* **WHAT YOU ARE ASKED TO DO**
Copy out exactly the line that contains "Notation Kern := (@Kern E)." and all lines following it to the end of the data.

* **LISTED RECORDS**
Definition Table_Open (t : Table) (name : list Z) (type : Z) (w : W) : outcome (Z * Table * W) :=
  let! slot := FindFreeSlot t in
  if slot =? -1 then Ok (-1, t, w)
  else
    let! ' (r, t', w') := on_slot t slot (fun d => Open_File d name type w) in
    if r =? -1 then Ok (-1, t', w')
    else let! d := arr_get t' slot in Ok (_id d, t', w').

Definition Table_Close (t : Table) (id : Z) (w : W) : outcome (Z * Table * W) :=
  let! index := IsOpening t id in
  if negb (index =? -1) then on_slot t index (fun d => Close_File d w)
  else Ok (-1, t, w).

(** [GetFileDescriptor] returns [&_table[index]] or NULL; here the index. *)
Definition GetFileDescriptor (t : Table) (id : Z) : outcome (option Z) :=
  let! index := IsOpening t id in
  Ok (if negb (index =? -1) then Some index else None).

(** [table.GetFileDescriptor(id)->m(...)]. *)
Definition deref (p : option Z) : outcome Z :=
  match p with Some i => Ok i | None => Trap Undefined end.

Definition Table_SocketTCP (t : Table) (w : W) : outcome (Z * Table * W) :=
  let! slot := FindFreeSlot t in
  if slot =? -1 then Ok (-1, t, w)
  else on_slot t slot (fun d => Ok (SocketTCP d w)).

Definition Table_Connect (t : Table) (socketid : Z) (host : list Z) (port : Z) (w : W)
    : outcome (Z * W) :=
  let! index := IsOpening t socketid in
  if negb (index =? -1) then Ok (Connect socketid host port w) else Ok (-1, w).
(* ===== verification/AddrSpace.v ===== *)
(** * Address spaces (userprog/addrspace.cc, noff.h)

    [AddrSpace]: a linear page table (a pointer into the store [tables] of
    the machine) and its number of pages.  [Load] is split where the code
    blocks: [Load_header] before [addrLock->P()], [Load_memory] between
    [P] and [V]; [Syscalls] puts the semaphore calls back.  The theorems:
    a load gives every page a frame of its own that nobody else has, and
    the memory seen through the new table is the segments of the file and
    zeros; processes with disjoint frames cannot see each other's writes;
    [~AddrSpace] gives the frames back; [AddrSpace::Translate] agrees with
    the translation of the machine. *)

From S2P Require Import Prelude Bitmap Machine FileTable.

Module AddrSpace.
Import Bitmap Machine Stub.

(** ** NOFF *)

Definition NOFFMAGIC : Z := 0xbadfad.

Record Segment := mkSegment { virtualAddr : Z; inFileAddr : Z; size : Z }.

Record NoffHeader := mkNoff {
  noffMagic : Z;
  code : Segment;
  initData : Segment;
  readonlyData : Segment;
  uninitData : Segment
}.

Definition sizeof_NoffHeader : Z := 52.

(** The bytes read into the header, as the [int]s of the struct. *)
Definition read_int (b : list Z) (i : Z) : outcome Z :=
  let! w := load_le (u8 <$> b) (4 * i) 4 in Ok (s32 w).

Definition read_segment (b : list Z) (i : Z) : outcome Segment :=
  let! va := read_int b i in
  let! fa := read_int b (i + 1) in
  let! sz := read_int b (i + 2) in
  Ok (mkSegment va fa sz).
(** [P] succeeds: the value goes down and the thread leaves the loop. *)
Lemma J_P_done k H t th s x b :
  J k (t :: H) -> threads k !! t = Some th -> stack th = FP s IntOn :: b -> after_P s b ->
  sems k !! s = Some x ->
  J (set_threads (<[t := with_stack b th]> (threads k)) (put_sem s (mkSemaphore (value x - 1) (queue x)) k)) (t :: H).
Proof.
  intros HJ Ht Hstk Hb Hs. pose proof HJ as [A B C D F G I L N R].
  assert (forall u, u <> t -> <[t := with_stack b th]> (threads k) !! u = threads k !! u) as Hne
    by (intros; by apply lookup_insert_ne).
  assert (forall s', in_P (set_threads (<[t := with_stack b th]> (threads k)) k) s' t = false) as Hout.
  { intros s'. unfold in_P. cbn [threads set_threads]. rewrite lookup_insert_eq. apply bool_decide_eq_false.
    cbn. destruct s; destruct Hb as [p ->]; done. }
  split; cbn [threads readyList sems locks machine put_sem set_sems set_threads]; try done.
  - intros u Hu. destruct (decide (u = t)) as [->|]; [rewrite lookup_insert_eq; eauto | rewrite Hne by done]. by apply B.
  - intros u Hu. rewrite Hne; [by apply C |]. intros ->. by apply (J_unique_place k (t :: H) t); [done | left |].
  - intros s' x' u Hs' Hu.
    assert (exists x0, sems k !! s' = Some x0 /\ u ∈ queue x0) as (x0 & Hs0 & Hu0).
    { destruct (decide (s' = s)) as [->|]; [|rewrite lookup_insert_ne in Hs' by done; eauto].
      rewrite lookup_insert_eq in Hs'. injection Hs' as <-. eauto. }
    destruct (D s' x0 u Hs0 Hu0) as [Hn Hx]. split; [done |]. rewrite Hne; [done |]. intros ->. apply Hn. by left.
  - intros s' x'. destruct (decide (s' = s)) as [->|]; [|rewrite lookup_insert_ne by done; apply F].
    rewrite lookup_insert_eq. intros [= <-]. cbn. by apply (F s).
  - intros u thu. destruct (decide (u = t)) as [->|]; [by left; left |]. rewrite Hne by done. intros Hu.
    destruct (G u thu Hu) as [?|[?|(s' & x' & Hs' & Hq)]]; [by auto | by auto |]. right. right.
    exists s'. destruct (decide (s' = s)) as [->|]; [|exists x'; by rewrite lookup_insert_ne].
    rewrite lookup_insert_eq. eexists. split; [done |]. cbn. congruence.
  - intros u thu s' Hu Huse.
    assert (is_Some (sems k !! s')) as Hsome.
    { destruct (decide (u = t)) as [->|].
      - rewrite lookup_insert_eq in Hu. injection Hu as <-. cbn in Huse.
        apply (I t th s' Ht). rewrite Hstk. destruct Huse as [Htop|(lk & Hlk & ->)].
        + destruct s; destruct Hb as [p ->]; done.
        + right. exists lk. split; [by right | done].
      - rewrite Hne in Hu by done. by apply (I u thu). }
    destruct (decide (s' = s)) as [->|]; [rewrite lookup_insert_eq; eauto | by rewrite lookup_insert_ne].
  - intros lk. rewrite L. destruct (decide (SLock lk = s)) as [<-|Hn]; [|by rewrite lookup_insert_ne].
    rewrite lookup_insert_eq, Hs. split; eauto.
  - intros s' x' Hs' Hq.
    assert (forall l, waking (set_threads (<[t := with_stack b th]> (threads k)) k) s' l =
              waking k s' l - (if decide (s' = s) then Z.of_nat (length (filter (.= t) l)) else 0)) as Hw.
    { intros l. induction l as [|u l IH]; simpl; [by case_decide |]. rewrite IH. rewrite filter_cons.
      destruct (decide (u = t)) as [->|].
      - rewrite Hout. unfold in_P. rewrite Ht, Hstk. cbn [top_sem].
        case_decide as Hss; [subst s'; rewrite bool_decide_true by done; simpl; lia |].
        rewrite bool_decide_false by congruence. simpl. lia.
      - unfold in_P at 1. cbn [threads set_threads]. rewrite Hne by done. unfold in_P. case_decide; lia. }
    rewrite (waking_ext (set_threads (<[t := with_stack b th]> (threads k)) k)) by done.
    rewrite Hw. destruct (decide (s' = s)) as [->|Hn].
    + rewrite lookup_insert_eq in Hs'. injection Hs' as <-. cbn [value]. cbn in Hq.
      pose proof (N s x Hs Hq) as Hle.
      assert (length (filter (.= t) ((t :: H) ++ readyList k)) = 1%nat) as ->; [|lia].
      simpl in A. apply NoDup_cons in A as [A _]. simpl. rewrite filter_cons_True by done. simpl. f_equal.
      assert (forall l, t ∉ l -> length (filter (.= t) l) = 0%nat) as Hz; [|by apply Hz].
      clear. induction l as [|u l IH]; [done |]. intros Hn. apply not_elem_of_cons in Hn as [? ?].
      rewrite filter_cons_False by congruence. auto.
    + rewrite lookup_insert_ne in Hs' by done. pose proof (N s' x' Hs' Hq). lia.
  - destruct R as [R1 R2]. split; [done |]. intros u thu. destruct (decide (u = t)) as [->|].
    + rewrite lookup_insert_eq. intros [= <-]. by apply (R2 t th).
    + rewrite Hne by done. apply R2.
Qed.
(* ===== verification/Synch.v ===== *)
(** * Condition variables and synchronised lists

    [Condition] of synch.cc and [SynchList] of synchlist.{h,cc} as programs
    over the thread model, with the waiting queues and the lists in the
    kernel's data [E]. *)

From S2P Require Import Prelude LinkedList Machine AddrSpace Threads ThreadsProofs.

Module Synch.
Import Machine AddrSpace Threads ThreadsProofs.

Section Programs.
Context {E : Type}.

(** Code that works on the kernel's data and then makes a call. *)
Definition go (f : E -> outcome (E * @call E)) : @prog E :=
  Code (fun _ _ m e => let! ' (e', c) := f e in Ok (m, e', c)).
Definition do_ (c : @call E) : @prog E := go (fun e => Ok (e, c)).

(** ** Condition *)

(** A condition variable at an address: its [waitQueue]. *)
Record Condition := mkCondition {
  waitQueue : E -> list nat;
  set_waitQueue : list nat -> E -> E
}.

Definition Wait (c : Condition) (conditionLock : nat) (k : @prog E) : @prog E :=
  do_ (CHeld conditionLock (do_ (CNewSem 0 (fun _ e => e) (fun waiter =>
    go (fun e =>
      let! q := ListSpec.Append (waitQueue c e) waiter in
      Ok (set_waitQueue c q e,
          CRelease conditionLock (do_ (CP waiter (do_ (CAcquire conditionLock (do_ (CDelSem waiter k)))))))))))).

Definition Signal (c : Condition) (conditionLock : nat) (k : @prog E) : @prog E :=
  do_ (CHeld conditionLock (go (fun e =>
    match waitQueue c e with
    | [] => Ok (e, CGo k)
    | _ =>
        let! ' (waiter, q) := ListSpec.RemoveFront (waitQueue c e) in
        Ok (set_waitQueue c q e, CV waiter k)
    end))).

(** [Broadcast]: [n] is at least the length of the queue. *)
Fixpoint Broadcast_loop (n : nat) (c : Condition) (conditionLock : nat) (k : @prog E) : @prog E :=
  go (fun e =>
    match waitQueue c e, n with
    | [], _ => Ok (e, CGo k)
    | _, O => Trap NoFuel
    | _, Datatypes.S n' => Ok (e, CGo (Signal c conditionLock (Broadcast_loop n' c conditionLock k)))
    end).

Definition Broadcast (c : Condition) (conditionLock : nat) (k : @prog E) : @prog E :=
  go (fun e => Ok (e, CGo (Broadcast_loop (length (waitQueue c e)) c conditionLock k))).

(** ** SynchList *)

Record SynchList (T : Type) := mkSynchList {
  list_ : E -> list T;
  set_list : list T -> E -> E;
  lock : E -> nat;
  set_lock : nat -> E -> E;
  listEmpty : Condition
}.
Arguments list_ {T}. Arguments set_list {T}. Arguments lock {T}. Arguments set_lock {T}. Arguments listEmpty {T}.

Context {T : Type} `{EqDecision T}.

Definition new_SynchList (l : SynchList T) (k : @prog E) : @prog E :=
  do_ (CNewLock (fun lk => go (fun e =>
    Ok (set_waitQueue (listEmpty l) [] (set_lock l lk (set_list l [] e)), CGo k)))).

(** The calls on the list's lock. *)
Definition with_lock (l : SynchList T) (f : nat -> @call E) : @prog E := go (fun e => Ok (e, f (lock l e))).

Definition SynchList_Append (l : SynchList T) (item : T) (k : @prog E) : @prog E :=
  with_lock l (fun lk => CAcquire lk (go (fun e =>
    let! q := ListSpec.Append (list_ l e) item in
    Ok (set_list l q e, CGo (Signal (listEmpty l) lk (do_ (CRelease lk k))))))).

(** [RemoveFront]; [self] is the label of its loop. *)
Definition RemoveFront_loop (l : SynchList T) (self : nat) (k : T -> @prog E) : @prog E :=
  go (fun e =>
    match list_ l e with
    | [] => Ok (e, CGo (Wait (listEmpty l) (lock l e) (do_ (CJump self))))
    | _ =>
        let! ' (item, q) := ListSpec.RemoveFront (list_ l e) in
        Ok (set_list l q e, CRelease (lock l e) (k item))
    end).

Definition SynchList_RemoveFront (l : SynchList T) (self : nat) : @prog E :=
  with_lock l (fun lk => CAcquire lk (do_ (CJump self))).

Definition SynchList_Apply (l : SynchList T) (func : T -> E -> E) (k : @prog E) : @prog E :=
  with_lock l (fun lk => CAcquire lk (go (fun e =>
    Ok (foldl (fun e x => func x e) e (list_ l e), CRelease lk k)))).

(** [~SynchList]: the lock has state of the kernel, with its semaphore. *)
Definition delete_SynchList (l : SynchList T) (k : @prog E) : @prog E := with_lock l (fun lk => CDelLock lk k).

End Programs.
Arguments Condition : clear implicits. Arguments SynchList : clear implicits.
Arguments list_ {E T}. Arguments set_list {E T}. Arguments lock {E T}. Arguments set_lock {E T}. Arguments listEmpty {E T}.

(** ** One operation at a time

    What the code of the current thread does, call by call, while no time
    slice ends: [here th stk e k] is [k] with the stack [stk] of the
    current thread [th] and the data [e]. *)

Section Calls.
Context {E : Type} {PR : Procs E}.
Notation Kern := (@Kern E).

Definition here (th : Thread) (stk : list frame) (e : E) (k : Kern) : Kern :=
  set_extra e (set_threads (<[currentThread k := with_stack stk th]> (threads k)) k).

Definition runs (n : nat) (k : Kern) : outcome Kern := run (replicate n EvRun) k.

* **TASK ANSWER**
Notation Kern := (@Kern E).

Definition here (th : Thread) (stk : list frame) (e : E) (k : Kern) : Kern :=
  set_extra e (set_threads (<[currentThread k := with_stack stk th]> (threads k)) k).

Definition runs (n : nat) (k : Kern) : outcome Kern := run (replicate n EvRun) k.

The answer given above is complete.